§ **Task to complete**
Repeat only the lines below from the one containing "Lemma means_run_once p" through the one containing "Lemma means_scheduler_round cfg", inclusive, exactly as written.

§ **Supplied records**
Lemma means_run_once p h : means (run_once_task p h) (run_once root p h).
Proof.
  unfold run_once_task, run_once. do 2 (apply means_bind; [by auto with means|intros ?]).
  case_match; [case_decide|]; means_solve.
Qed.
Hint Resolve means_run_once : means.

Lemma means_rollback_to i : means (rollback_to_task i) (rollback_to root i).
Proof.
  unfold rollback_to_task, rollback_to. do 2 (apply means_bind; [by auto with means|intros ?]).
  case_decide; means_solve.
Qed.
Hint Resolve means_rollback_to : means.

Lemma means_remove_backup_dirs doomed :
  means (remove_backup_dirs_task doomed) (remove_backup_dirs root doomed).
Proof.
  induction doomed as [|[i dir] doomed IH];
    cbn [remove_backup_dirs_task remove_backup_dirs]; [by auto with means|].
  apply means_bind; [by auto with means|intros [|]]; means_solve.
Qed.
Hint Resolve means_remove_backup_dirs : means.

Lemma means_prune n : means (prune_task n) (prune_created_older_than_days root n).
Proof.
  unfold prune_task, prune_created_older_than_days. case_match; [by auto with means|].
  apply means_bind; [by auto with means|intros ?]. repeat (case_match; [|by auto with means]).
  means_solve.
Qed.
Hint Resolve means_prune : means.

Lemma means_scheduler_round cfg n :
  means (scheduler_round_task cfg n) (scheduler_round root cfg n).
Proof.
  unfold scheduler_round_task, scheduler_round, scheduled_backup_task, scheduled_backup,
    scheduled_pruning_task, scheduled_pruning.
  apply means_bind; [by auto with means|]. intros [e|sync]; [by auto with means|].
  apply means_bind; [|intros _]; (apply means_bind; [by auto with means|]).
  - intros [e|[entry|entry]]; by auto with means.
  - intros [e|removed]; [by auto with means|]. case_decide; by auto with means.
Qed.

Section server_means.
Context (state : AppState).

==

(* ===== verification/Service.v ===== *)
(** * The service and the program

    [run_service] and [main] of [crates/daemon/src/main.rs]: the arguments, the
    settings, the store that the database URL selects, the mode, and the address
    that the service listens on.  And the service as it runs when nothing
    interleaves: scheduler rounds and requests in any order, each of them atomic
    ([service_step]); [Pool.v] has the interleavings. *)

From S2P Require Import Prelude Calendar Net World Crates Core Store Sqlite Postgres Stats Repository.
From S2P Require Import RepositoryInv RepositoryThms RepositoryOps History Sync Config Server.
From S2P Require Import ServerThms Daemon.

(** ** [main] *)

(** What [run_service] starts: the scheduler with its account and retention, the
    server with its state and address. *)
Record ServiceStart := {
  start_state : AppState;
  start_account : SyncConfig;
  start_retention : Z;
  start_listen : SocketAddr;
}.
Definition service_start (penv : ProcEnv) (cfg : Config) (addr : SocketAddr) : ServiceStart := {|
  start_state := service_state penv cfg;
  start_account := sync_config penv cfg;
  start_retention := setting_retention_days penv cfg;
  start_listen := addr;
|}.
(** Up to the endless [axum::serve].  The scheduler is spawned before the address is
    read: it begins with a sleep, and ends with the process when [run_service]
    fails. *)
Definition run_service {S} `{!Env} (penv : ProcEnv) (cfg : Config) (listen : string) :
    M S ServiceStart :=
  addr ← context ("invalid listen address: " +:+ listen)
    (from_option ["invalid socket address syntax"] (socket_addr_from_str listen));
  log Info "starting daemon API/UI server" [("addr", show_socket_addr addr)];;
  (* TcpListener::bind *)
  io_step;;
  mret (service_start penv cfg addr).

§ **Solution to the exercise**
Lemma means_run_once p h : means (run_once_task p h) (run_once root p h).
Proof.
  unfold run_once_task, run_once. do 2 (apply means_bind; [by auto with means|intros ?]).
  case_match; [case_decide|]; means_solve.
Qed.
Hint Resolve means_run_once : means.

Lemma means_rollback_to i : means (rollback_to_task i) (rollback_to root i).
Proof.
  unfold rollback_to_task, rollback_to. do 2 (apply means_bind; [by auto with means|intros ?]).
  case_decide; means_solve.
Qed.
Hint Resolve means_rollback_to : means.

Lemma means_remove_backup_dirs doomed :
  means (remove_backup_dirs_task doomed) (remove_backup_dirs root doomed).
Proof.
  induction doomed as [|[i dir] doomed IH];
    cbn [remove_backup_dirs_task remove_backup_dirs]; [by auto with means|].
  apply means_bind; [by auto with means|intros [|]]; means_solve.
Qed.
Hint Resolve means_remove_backup_dirs : means.

Lemma means_prune n : means (prune_task n) (prune_created_older_than_days root n).
Proof.
  unfold prune_task, prune_created_older_than_days. case_match; [by auto with means|].
  apply means_bind; [by auto with means|intros ?]. repeat (case_match; [|by auto with means]).
  means_solve.
Qed.
Hint Resolve means_prune : means.

Lemma means_scheduler_round cfg n :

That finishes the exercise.